What is needed: Write out the data below exactly, from its first line to the line containing "Proof using. intros", that line included.
(Beginning of Supplied data)
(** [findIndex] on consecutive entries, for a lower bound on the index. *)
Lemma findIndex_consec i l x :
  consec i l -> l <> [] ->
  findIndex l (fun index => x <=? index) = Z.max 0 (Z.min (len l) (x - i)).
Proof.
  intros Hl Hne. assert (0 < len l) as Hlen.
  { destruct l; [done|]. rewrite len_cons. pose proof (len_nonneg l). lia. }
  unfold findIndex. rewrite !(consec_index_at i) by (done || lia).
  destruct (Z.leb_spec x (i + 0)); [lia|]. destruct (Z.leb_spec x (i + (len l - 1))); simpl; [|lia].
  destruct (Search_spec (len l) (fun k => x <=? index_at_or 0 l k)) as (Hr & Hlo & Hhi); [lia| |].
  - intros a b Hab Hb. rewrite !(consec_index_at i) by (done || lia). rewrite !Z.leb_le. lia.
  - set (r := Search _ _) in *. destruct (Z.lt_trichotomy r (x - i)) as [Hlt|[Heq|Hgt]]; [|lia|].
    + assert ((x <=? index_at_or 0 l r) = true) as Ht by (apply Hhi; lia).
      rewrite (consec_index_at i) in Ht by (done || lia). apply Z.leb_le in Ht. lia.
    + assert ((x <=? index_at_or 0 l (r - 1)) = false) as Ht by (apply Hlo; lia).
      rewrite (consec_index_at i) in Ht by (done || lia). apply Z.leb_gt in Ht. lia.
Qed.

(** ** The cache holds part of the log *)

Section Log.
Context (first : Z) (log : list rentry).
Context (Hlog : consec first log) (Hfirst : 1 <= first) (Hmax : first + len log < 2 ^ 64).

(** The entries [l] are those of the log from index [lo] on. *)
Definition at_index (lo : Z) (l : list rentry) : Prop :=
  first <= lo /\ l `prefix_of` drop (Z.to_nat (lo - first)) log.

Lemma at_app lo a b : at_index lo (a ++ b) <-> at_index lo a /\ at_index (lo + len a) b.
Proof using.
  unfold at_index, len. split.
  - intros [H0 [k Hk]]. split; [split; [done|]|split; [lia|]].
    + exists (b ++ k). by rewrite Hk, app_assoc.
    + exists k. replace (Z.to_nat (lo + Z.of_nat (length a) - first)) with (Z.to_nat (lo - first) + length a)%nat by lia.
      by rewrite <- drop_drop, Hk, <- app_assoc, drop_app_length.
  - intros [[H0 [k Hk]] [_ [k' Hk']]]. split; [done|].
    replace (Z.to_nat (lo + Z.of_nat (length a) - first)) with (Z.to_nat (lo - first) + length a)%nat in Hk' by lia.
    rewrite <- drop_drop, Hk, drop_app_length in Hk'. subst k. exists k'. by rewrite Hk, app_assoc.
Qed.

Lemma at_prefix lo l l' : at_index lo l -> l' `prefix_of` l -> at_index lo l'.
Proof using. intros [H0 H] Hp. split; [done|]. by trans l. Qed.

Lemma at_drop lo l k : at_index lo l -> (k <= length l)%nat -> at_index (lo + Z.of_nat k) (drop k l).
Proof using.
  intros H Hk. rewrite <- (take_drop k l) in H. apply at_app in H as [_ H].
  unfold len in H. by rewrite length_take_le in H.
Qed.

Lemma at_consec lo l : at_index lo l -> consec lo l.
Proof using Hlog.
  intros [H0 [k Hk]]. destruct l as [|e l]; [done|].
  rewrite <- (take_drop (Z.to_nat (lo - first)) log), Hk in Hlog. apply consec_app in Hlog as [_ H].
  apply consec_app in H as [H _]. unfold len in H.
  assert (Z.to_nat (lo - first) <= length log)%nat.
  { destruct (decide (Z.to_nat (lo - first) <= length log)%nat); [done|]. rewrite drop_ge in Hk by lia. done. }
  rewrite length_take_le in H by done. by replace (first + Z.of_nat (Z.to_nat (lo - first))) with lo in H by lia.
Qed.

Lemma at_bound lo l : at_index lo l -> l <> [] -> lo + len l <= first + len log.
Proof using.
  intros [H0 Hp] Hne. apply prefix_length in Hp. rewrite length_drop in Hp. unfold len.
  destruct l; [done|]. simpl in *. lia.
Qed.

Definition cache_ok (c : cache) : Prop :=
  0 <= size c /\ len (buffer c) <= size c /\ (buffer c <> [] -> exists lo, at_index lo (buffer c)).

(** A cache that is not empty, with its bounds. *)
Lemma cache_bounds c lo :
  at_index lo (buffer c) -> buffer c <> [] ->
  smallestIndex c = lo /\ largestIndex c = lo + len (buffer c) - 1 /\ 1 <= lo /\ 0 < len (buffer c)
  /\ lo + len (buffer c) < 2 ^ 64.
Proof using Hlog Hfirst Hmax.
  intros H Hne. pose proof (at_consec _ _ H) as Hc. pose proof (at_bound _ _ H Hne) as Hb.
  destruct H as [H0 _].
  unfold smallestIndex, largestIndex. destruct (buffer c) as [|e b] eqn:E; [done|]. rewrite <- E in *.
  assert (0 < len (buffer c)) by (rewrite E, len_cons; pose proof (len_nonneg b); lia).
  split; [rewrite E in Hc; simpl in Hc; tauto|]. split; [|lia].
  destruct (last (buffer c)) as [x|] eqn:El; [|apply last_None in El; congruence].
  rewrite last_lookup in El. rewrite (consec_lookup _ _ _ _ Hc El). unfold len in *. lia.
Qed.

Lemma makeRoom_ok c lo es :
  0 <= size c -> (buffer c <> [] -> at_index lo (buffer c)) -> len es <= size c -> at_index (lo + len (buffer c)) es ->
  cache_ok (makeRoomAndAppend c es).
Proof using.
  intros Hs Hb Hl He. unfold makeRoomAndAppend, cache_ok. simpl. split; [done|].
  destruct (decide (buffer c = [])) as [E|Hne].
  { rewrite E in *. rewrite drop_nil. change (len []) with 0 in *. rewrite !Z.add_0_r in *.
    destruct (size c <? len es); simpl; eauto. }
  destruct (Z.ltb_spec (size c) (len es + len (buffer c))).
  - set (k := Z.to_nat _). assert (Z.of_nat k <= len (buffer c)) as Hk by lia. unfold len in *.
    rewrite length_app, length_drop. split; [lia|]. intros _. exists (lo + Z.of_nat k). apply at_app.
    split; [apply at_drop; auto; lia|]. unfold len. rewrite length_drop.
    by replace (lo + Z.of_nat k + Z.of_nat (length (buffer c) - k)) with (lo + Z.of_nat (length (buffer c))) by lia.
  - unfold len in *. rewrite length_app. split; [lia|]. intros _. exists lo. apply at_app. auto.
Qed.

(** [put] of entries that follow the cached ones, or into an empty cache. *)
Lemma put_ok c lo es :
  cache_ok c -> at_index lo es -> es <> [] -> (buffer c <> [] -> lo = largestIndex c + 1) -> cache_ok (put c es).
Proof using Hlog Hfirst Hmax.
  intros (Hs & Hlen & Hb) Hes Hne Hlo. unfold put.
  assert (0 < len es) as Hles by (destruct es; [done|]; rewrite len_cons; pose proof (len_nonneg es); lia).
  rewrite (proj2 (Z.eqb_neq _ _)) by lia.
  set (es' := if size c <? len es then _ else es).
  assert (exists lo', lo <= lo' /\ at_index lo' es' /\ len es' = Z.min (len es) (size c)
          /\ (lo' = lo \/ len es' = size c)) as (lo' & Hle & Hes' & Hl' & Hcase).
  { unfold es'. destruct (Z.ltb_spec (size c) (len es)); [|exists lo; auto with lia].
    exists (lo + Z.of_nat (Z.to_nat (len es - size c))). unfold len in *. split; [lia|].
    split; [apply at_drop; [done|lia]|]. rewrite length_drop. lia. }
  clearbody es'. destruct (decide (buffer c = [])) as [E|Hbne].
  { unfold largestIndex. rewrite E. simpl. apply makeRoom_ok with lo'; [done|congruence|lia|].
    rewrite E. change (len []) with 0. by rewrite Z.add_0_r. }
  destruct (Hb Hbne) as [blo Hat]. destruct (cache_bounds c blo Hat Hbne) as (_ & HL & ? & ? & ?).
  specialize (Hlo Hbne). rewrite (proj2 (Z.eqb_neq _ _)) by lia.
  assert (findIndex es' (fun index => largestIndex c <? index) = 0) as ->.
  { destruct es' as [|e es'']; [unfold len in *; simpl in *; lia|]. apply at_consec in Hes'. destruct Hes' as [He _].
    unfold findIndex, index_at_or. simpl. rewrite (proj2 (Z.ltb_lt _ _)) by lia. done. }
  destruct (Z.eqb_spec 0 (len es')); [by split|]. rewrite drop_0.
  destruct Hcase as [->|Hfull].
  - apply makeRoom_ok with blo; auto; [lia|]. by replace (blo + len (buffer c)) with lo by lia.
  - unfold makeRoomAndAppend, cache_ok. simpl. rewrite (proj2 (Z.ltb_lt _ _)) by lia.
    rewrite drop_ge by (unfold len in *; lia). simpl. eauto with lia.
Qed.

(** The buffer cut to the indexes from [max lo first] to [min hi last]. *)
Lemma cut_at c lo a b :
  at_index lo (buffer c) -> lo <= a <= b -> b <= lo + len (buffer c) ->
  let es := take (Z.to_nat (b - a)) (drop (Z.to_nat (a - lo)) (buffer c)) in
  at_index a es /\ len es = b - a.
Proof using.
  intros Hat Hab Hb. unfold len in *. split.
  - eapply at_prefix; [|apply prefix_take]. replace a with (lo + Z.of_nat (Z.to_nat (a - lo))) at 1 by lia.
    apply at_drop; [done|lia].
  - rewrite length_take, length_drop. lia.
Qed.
(End of Supplied data)
Exercise output:
(** [findIndex] on consecutive entries, for a lower bound on the index. *)
Lemma findIndex_consec i l x :
  consec i l -> l <> [] ->
  findIndex l (fun index => x <=? index) = Z.max 0 (Z.min (len l) (x - i)).
Proof.
  intros Hl Hne. assert (0 < len l) as Hlen.
  { destruct l; [done|]. rewrite len_cons. pose proof (len_nonneg l). lia. }
  unfold findIndex. rewrite !(consec_index_at i) by (done || lia).
  destruct (Z.leb_spec x (i + 0)); [lia|]. destruct (Z.leb_spec x (i + (len l - 1))); simpl; [|lia].
  destruct (Search_spec (len l) (fun k => x <=? index_at_or 0 l k)) as (Hr & Hlo & Hhi); [lia| |].
  - intros a b Hab Hb. rewrite !(consec_index_at i) by (done || lia). rewrite !Z.leb_le. lia.
  - set (r := Search _ _) in *. destruct (Z.lt_trichotomy r (x - i)) as [Hlt|[Heq|Hgt]]; [|lia|].
    + assert ((x <=? index_at_or 0 l r) = true) as Ht by (apply Hhi; lia).
      rewrite (consec_index_at i) in Ht by (done || lia). apply Z.leb_le in Ht. lia.
    + assert ((x <=? index_at_or 0 l (r - 1)) = false) as Ht by (apply Hlo; lia).
      rewrite (consec_index_at i) in Ht by (done || lia). apply Z.leb_gt in Ht. lia.
Qed.

(** ** The cache holds part of the log *)

Section Log.
Context (first : Z) (log : list rentry).
Context (Hlog : consec first log) (Hfirst : 1 <= first) (Hmax : first + len log < 2 ^ 64).

(** The entries [l] are those of the log from index [lo] on. *)
Definition at_index (lo : Z) (l : list rentry) : Prop :=
  first <= lo /\ l `prefix_of` drop (Z.to_nat (lo - first)) log.

Lemma at_app lo a b : at_index lo (a ++ b) <-> at_index lo a /\ at_index (lo + len a) b.
Proof using.
  unfold at_index, len. split.
  - intros [H0 [k Hk]]. split; [split; [done|]|split; [lia|]].
    + exists (b ++ k). by rewrite Hk, app_assoc.
    + exists k. replace (Z.to_nat (lo + Z.of_nat (length a) - first)) with (Z.to_nat (lo - first) + length a)%nat by lia.
      by rewrite <- drop_drop, Hk, <- app_assoc, drop_app_length.
  - intros [[H0 [k Hk]] [_ [k' Hk']]]. split; [done|].
    replace (Z.to_nat (lo + Z.of_nat (length a) - first)) with (Z.to_nat (lo - first) + length a)%nat in Hk' by lia.
    rewrite <- drop_drop, Hk, drop_app_length in Hk'. subst k. exists k'. by rewrite Hk, app_assoc.
Qed.

Lemma at_prefix lo l l' : at_index lo l -> l' `prefix_of` l -> at_index lo l'.
Proof using. intros [H0 H] Hp. split; [done|]. by trans l. Qed.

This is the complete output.